■ What you need to do: Look through the records below and collect all lines that hold the string "Import".

*** Opening Records for the exercise ***

(** * Experiment runners of the auditory-EEG challenge code

    A shallow embedding of the two experiment scripts

      - [task1_match_mismatch/experiments/dilated_convolutional_model.py]
      - [task2_regression/experiments/vlaai_mel.py]

    Both are linear drivers: they locate the split files by their names,
    wrap them in datasets, fit or load a model, evaluate it per subject and
    dump the metrics as JSON.  The Python values the scripts handle are
    modelled as the scripts use them: [str] as [string], lists as [list],
    [dict] objects as insertion-ordered association lists living in a heap
    of objects, exceptions as the left summand of a sum, and every call
    into the file system or the training framework as an event of a trace
    whose answer is read from an explicit environment. *)

From stdpp Require Import base decidable option list strings gmap.
From Stdlib Require Import Ascii ZArith Lia.

Open Scope string_scope.
Open Scope list_scope.

(** ** Python strings *)

Module Str.

(** [s.startswith(p)] *)
Definition startswith (s p : string) : bool := String.prefix p s.

(** [s.endswith("/")]-style test for a one-character suffix [c] *)
Fixpoint endswith_char (s : string) (c : ascii) : bool :=
  match s with
  | "" => false
  | String a "" => Ascii.eqb a c
  | String _ s' => endswith_char s' c
  end.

*** Closing Records for the exercise ***

■ Completed task:
From stdpp Require Import base decidable option list strings gmap.
From Stdlib Require Import Ascii ZArith Lia.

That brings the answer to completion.